Lemma initializeServices_registry s s' :
  serviceProviders s.1 = ∅ → serviceIDs s.1 = ∅ → initializeServices s = (s', Ret ()) →
  contents (server_world s'.1) = contents (server_world s.1) ∧
  revisions (server_world s'.1) = revisions (server_world s.1) ∧ registry_ok (abstract s'.1 []).
Proof.
  intros Hp Hi (s1 & names & Hl & H)%io_bind_ret.
  apply effect_List_ret in Hl as [Hk Hn]. specialize (Hk []). injection Hk as Hc Hp' Hi' Hr.
  apply (initialize_services_registered _ _ _ (λ _, False)) in H as (Hc' & Hr' & Hreg).
  - split_and!; [congruence..|]. destruct Hreg as [H1 H2 H3]. split; [|intros id svc _ Hst; apply H2; [|done]|done].
    + intros e m He. destruct (H1 e m He) as (id & svc & _ & ?). by exists id, svc.
    + left. rewrite elem_of_sort, Hn. apply (stored_key _ _ _ svc). simpl in Hst. by rewrite Hc', Hc in Hst.
  - rewrite Hp', Hi', Hp, Hi. split; [intros e m|intros id svc []|intros e id]; by rewrite lookup_empty.
Qed.

(** No two of the sorted names have the same email. *)
Lemma check_emails_unique names emails s s' :
  check_emails emails names s = (s', Ret ()) →
  (∀ l, abstract s'.1 l = abstract s.1 l) ∧
  (∀ o n (u : User), o ∈ emails → n ∈ names → stored (contents (server_world s.1)) ("/users/" +++ n) u →
    User_Email u ≠ "" → EqualFold o.2 (User_Email u) = false) ∧
  (∀ n1 n2 (u1 u2 : User), n1 ∈ names → n2 ∈ names →
    stored (contents (server_world s.1)) ("/users/" +++ n1) u1 →
    stored (contents (server_world s.1)) ("/users/" +++ n2) u2 →
    User_Email u1 ≠ "" → User_Email u2 ≠ "" → EqualFold (User_Email u1) (User_Email u2) = true → n1 = n2).
Proof.
  revert emails s. induction names as [|name names IH]; intros emails s; cbn [check_emails].
  { intros [= ->]. split_and!; [done|set_solver..]. }
  unfold store_Get. intros (s1 & user & Hget & H)%io_bind_ret.
  apply store_Get_ret in Hget as [Hst Hk].
  assert (Hc : contents (server_world s1.1) = contents (server_world s.1)) by (specialize (Hk []); by injection Hk).
  assert (Hu : ∀ u, stored (contents (server_world s.1)) ("/users/" +++ name) u → u = user)
    by (intros u Hu; by eapply stored_agree).
  case_bool_decide as He; [|destruct (first_that _ emails) as [|] eqn:Ef; [done|]];
    apply IH in H as (Hk' & Ho & Hp); rewrite Hc in Ho, Hp; (split; [intros l; by rewrite Hk', Hk|]); split.
  - intros o n u Hin [->|Hn]%elem_of_cons Hs Hne; [by rewrite (Hu _ Hs) in Hne|by apply (Ho o n)].
  - intros n1 n2 u1 u2 [->|H1]%elem_of_cons [->|H2]%elem_of_cons Hs1 Hs2 Hn1 Hn2 Hf; [done|..|by apply (Hp n1 n2 u1 u2)].
    + by rewrite (Hu _ Hs1) in Hn1.
    + by rewrite (Hu _ Hs2) in Hn2.
  - intros o n u Hin [->|Hn]%elem_of_cons Hs Hne; [|apply (Ho o n); [set_solver|done..]].
    rewrite (Hu _ Hs). rewrite first_that_None, Forall_forall in Ef. by apply Ef.
  - assert (Hnew : ∀ n (u : User), n ∈ names → stored (contents (server_world s.1)) ("/users/" +++ n) u →
      User_Email u ≠ "" → EqualFold (User_Email user) (User_Email u) = false)
      by (intros n u Hn Hs Hne; apply (Ho (name, User_Email user) n u); [set_solver|done..]).
    intros n1 n2 u1 u2 [->|H1]%elem_of_cons [->|H2]%elem_of_cons Hs1 Hs2 Hn1 Hn2 Hf; [done|..|by apply (Hp n1 n2 u1 u2)].
    + rewrite (Hu _ Hs1), (Hnew n2 u2) in Hf by done. done.
    + rewrite EqualFold_sym, (Hu _ Hs2), (Hnew n1 u1) in Hf by done. done.
Qed.

Lemma checkUserEmails_unique s s' :
  checkUserEmails s = (s', Ret ()) →
  (∀ l, abstract s'.1 l = abstract s.1 l) ∧
  (contents (server_world s.1) !! "/users/" = None → emails_unique (contents (server_world s'.1))).
Proof.
  intros (s1 & names & Hl & H)%io_bind_ret.
  apply effect_List_ret in Hl as [Hk Hn]. apply check_emails_unique in H as (Hk' & _ & Hp).
  split; [intros l; by rewrite Hk', Hk|].
  assert (Hc : contents (server_world s1.1) = contents (server_world s.1)) by (specialize (Hk []); by injection Hk).
  assert (Hc' : contents (server_world s'.1) = contents (server_world s1.1)) by (specialize (Hk' []); by injection Hk').
  intros Hnone. rewrite Hc'. split; [by rewrite Hc|]. intros n1 n2 u1 u2 H1 H2 Hne Hf.
  assert (Hin : ∀ n (u : User), stored (contents (server_world s1.1)) ("/users/" +++ n) u → n ∈ slices_Sort names).
  { intros n u Hs. rewrite elem_of_sort, Hn. rewrite Hc in Hs. exact (stored_key _ _ _ _ Hs). }
  apply (Hp n1 n2 u1 u2); [exact (Hin _ _ H1)|exact (Hin _ _ H2)|done..| |done].
  intros He. rewrite He in Hf. by apply EqualFold_empty in Hf.
Qed.

Lemma New_ok opts s w ev w' ev' : New opts (w, ev) = ((w', ev'), Ret s) →
  contents (server_world w') = contents (server_world w) ∧
  revisions (server_world w') = revisions (server_world w) ∧ registry_ok (abstract w' []) ∧
  (contents (server_world w) !! "/users/" = None → emails_unique (contents (server_world w'))).
Proof.
  unfold New. cbv zeta. rewrite modify_server_bind.
  intros (s1 & [] & Hi & (s2 & [] & Hc & H)%io_bind_ret)%io_bind_ret. injection H as -> _.
  apply initializeServices_registry in Hi as (Hc1 & Hr1 & Hreg); [|done..].
  apply checkUserEmails_unique in Hc as [Hk He]. pose proof (Hk []) as Hk0. injection Hk0 as Hc2 _ _ Hr2.
  cbn [fst server_world] in *. split_and!; [congruence..| |by rewrite <- Hc1].
  unfold registry_ok in *. by rewrite Hk.
Qed.
(** ** The invariants hold *)

Definition server_ok (st : server_state) : Prop :=
  registry_ok st ∧ emails_unique (st_contents st) ∧ sessions_ok st.

Lemma server_ok_steps st st' : rtc server_step st st' → server_ok st → server_ok st'.
Proof.
  induction 1 as [|st1 st2 st3 Hstep _ IH]; [done|]. intros (Hr & He & Hs). apply IH. split_and!.
  - by eapply registry_step.
  - by eapply emails_unique_step.
  - by eapply sessions_ok_step.
Qed.

(** Fewer logins in progress keep it. *)
Lemma server_ok_fewer w l l' : l' ⊆ l → server_ok (abstract w l) → server_ok (abstract w l').
Proof. intros Hl (Hr & He & Hs). split_and!; [done..|]. by eapply sessions_ok_fewer. Qed.

Lemma server_ok_New opts s w ev w' ev' :
  New opts (w, ev) = ((w', ev'), Ret s) → contents (server_world w) !! "/users/" = None →
  sessions_ok (abstract w []) → server_ok (abstract w' []).
Proof.
  intros (Hc & Hrev & Hr & He)%New_ok Hnone Hs. split_and!; [done|by apply He|].
  eapply sessions_ok_fewer; [..|exact Hs]; [by rewrite Hc|by rewrite Hc|by rewrite Hrev|done].
Qed.

Lemma sessions_ok_empty w : contents (server_world w) = ∅ → sessions_ok (abstract w []).
Proof.
  intros Hc. unfold abstract. rewrite Hc.
  split; st_simpl; [intros n u (? & H & _)|intros n x u (? & H & _)|intros n x (? & H & _)|intros ? ? ?%elem_of_nil
    |intros ? ?%elem_of_nil]; done.
Qed.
◇ ◇ ◇ ◇ ◇
■ TASK PROMPT: Set down, exactly as they stand above, the lines starting with the line with "Lemma checkUserEmails_unique s" and going on through the line with "Definition server_ok (st", and no others.

■ REPLY:
Lemma checkUserEmails_unique s s' :
  checkUserEmails s = (s', Ret ()) →
  (∀ l, abstract s'.1 l = abstract s.1 l) ∧
  (contents (server_world s.1) !! "/users/" = None → emails_unique (contents (server_world s'.1))).
Proof.
  intros (s1 & names & Hl & H)%io_bind_ret.
  apply effect_List_ret in Hl as [Hk Hn]. apply check_emails_unique in H as (Hk' & _ & Hp).
  split; [intros l; by rewrite Hk', Hk|].
  assert (Hc : contents (server_world s1.1) = contents (server_world s.1)) by (specialize (Hk []); by injection Hk).
  assert (Hc' : contents (server_world s'.1) = contents (server_world s1.1)) by (specialize (Hk' []); by injection Hk').
  intros Hnone. rewrite Hc'. split; [by rewrite Hc|]. intros n1 n2 u1 u2 H1 H2 Hne Hf.
  assert (Hin : ∀ n (u : User), stored (contents (server_world s1.1)) ("/users/" +++ n) u → n ∈ slices_Sort names).
  { intros n u Hs. rewrite elem_of_sort, Hn. rewrite Hc in Hs. exact (stored_key _ _ _ _ Hs). }
  apply (Hp n1 n2 u1 u2); [exact (Hin _ _ H1)|exact (Hin _ _ H2)|done..| |done].
  intros He. rewrite He in Hf. by apply EqualFold_empty in Hf.
Qed.

Lemma New_ok opts s w ev w' ev' : New opts (w, ev) = ((w', ev'), Ret s) →
  contents (server_world w') = contents (server_world w) ∧
  revisions (server_world w') = revisions (server_world w) ∧ registry_ok (abstract w' []) ∧
  (contents (server_world w) !! "/users/" = None → emails_unique (contents (server_world w'))).
Proof.
  unfold New. cbv zeta. rewrite modify_server_bind.
  intros (s1 & [] & Hi & (s2 & [] & Hc & H)%io_bind_ret)%io_bind_ret. injection H as -> _.
  apply initializeServices_registry in Hi as (Hc1 & Hr1 & Hreg); [|done..].
  apply checkUserEmails_unique in Hc as [Hk He]. pose proof (Hk []) as Hk0. injection Hk0 as Hc2 _ _ Hr2.
  cbn [fst server_world] in *. split_and!; [congruence..| |by rewrite <- Hc1].
  unfold registry_ok in *. by rewrite Hk.
Qed.
(** ** The invariants hold *)

Definition server_ok (st : server_state) : Prop :=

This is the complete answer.